Clients would live off the distributions, trim positions at year-end to manage tax, and move on.

Simple.

Even though we weren’t massive (~$500m FUM), we were still one of the larger participants in the hybrid market. Because for that cohort, hybrids solved a very specific problem:

Consistent, tax-effective income with minimal perceived volatility.

The Rotation Has Already Started

We’ve already seen approximately ~$4.6bn of capital returned via:

– ANZ Capital Notes 2 (~$1.5bn, December 2024) 
– CBA PERLS X (~$1.365bn, April 2025) 
– Westpac Capital Notes 5 (~$1.69bn, September 2025) 

The obvious first destination has been Tier 2 subordinated debt via ETFs such as VanEck’s SUBD, BetaShares’ BSUB and Macquarie’s MQSD, with roughly ~$1.8bn absorbed.

But this is not a clean reallocation, it is only the first leg of the rotation.

What the Data Actually Shows

Figure 1: Capital Rotation – AT1 Redemptions vs Tier 2 ETF Flows

Source: ASX

Flows into these products started building before the redemptions hit.

This wasn’t just redeployment, it was pre-positioning.

But when the redemptions occur, they come in steps, whilst the market absorbs capital gradually.
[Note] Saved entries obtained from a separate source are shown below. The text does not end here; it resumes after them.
Lemma write_element_run s b p e el v : writing s b p -> mem s !! e = Some el -> writable el v ->
  nlen (index s) + 2 <= InvalidBlockNumber ->
  exists s' b' p' el', write_element bs e b s = Ok (b', s') /\ writing s' b' p' /\ placed_as el el' /\
    mem s' = <[e := el']> (mem s) /\ xlog s' = xlog s /\ nlen (index s') <= nlen (index s) + 2 /\
    wrote (index s) (index s') (element_writes el' v).
Proof using Hfork Hm.
  intros Hw He [Wv Wvec Wd Wl] Hsz. unfold write_element. run (load_element_run _ _ _ He).
  destruct (element_sizes_run m el v Wv Wvec Wd Hm Wl) as (sz & Esz & [[K1 K2] [K3 K4] K5] & Hes & Hns).
  assert (Hmax : maxSize sz = 8156).
  { unfold tuple_sizes in Esz. apply res_bind_ok in Esz as (? & _ & Esz). injection Esz as <-. exact HNSW_MAX_SIZE_eq. }
  run (lift_res_run _ s _ Esz).
  assert (Hno : (HNSW_TUPLE_ALLOC_SIZE <? etupSize sz) = false) by (apply Z.ltb_ge; unfold HNSW_TUPLE_ALLOC_SIZE, BLCKSZ; lia).
  rewrite Hno. run (lift_res_run (raise_if false ERR_index_tuple_too_large) s tt eq_refl).
  assert (Het : HnswSetElementTuple el = Ok (mkHnswElementTuple (el_level el) 0 (el_version el)
    (take 10 (el_heaptids el) ++ replicate (10 - length (el_heaptids el)) ItemPointerSetInvalid) (ItemPointerSet 0 0) 0 v))
    by (unfold HnswSetElementTuple; by rewrite Wv).
  run (lift_res_run _ s _ Het). rewrite Hfork. run (read_buffer_run MAIN_FORKNUM b p s (wg_page _ _ _ Hw)).
  set (c1 := (PageGetFreeSpace p <? etupSize sz) || (combinedSize sz <=? maxSize sz) && (PageGetFreeSpace p <? combinedSize sz)).
  destruct (append_if_run s b p c1 Hw ltac:(lia)) as (s1 & b1 & p1 & E1 & Hw1 & R1 & M1 & X1 & L1 & Hbp1).
  run E1. run (read_buffer_run MAIN_FORKNUM b1 p1 s1 (wg_page _ _ _ Hw1)).
  destruct (writing_ok _ _ _ Hw1) as [Hp1 _]. destruct init_page_free as [Hi1 Hi2]. pose proof (page_space p1 Hp1) as Hsp1.
  assert (Hfree1 : etupSize sz <= PageGetFreeSpace p1 /\ (combinedSize sz <= 8156 -> combinedSize sz <= PageGetFreeSpace p1)).
  { unfold c1 in Hbp1. rewrite Hmax in Hbp1. destruct (Z.ltb_spec (PageGetFreeSpace p) (etupSize sz)) as [|Hge]; cbn [orb] in Hbp1.
    { injection Hbp1 as -> ->. rewrite Hi1. lia. }
    destruct (Z.leb_spec (combinedSize sz) 8156); cbn [andb] in Hbp1.
    - destruct (Z.ltb_spec (PageGetFreeSpace p) (combinedSize sz)); injection Hbp1 as -> ->; rewrite ?Hi1; lia.
    - injection Hbp1 as -> ->. lia. }
  destruct Hfree1 as [Hf1 Hf2]. cbv zeta. rewrite (next_offset p1 Hp1), Hmax. set (off := PageGetMaxOffsetNumber p1 + 1).
  set (fits := combinedSize sz <=? 8156). set (nb := if fits then b1 else b1 + 1). set (noff := if fits then off + 1 else 1).
  assert (Hpl : (if fits then (b1, OffsetNumberNext off) else (b1 + 1, FirstOffsetNumber)) = (nb, noff)).
  { unfold nb, noff. destruct fits; [|done]. f_equal. unfold off. rewrite (PageGetMaxOffsetNumber_eq p1 Hp1).
    pose proof (nitems_bound p1 Hp1). unfold OffsetNumberNext. rewrite u16_small; lia. }
  rewrite Hpl. set (el' := el_set_neighbortid nb noff (el_set_tid b1 off el)).
  assert (He1 : mem s1 !! e = Some el) by (by rewrite M1). set (s2 := with_mem (<[e := el']> (mem s1)) s1).
  assert (E2 : modify_element e (fun e => el_set_neighbortid nb noff (el_set_tid b1 off e)) s1 = Ok (tt, s2)).
  { unfold modify_element. run (load_element_run _ _ _ He1). unfold store_element. by rewrite He1. }
  run E2. pose proof (writing_mem s1 b1 p1 (<[e := el']> (mem s1)) Hw1) as Hw2. fold s2 in Hw2.
  set (et := et_set_neighbortid _ _).
  destruct (add_item_run s2 b1 p1 (ElementTuple et) (etupSize sz) off Hw2) as (s3 & E3 & Hw3 & R3 & M3 & X3 & L3); [lia|lia|done|by intros ? [= <-]|].
  run E3. set (p3 := page_with p1 (ElementTuple et) (etupSize sz)) in *. run (read_buffer_run MAIN_FORKNUM b1 p3 s3 (wg_page _ _ _ Hw3)).
  destruct (writing_ok _ _ _ Hw3) as [Hp3 _].
  assert (Hsp3 : PageGetFreeSpace p3 = Z.max 0 (PageGetFreeSpace p1 - etupSize sz - sizeof_ItemIdData)) by (apply space_after; lia || done).
  assert (Hmax3 : PageGetMaxOffsetNumber p3 = off) by (unfold p3; rewrite (pp_max _ _ _ _ (page_with_put p1 (ElementTuple et) (etupSize sz) Hp1 ltac:(lia) ltac:(lia))); lia).
  change (index s2) with (index s1) in *. change (nlen (index s2)) with (nlen (index s1)) in *.
  set (c2 := PageGetFreeSpace p3 <? ntupSize sz).
  destruct (append_if_run s3 b1 p3 c2 Hw3) as (s4 & b4 & p4 & E4 & Hw4 & R4 & M4 & X4 & L4 & Hbp4); [destruct c1; lia|].
  run E4.
  assert (Hc2 : c2 = negb fits).
  { unfold c2, fits, sizeof_ItemIdData in *. rewrite Hsp3. destruct (Z.leb_spec (combinedSize sz) 8156) as [Hle|Hgt].
    - apply Z.ltb_ge. specialize (Hf2 Hle). lia.
    - apply Z.ltb_lt. lia. }
  assert (Hplace : b4 = nb /\ PageGetMaxOffsetNumber p4 + 1 = noff /\ ntupSize sz <= PageGetFreeSpace p4).
  { rewrite Hc2 in Hbp4. unfold nb, noff, fits, sizeof_ItemIdData in *. destruct (Z.leb_spec (combinedSize sz) 8156) as [Hle|Hgt];
      injection Hbp4 as -> ->; rewrite ?Hmax3, ?Hsp3, ?Hi1, ?Hi2; [specialize (Hf2 Hle)|]; split_and!; done || lia. }
  destruct Hplace as (Hb4 & Hoff4 & Hf4).
  destruct (add_item_run s4 b4 p4 placeholder (ntupSize sz) noff Hw4) as (s5 & E5 & Hw5 & R5 & M5 & X5 & L5); [lia|lia|lia|done|].
  run E5. exists s5, b4, (page_with p4 placeholder (ntupSize sz)), el'. split; [done|]. split; [done|]. split; [by exists b1, off, nb, noff|].
  split; [rewrite M5, M4, M3; simpl; by rewrite M1|]. split; [rewrite X5, X4, X3; simpl; by rewrite X1|].
  split; [rewrite L5, L4, L3, L1; destruct c1, c2; lia|].
  pose proof (wrote_app _ _ _ _ _ (wrote_app _ _ _ _ _ (wrote_app _ _ _ _ _ R1 R3) R4) R5) as HR. simpl in HR.
  unfold element_writes. change (el_level el') with (el_level el). rewrite <- Hes, <- Hns. rewrite Hb4 in HR. exact HR.
Qed.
Not one-for-one and not instantly.

From Product Allocation to Portfolio Construction

Hybrids solved income, tax efficiency, liquidity and accessibility in one instrument.

Now that outcome has to be constructed. This is no longer a simple rebalance.

To achieve a similar risk/return profile, advisers must blend across the capital structure, reintroduce franking where relevant, manage liquidity trade-offs, and align with client lifecycle constraints. Because for many pension-phase investors, private credit is not a clean substitute.

The good advisers will reallocate. The great ones will reconstruct.

The Great Opportunity

If the first phase of this cycle is about understanding where capital is going, the next phase is about recognising how much is still to come.

What we’ve seen so far is only the beginning.

The ~$4.6bn that has already rolled back into the market is a fraction of the total.

Figure 2: AT1 Size of Outstanding Issues from time of APRA Announcement year-on-year forecast

Source: ASX

Based on the current maturity profile of outstanding bank hybrids, close to 50% of the ~$40bn market is expected to roll off after year three of the rolloff period.

That is a significant wall of capital. And importantly, it doesn’t come back evenly. It comes back in waves, which means the market isn’t just dealing with a reallocation problem today. It’s dealing with a multi-year capital recycling event.

Short term, we are seeing pre-positioning and early flows into Tier 2. Medium term, we will see larger volumes of capital returning and greater dispersion across asset classes.

There is no single domestic market large enough or structurally similar enough to absorb this capital in one place.

Tier 2 helps, but it isn’t sufficient. Private credit may absorb some, but may introduce a multitude of different risks. Equities recover franking, but increase volatility.

As more capital comes back, dispersion increases, not concentration. This creates a structural gap between demand and available solutions. That gap presents a clear opportunity for advisers to construct portfolios deliberately.

This same gap also represents a clear opportunity for product issuers and active managers to design solutions that better replicate the hybrid outcome. Because with nearly half the market still to roll off, the real opportunity hasn’t even started yet.

The Structural Gap That Is Emerging

Hybrids packaged a complex outcome into a single instrument.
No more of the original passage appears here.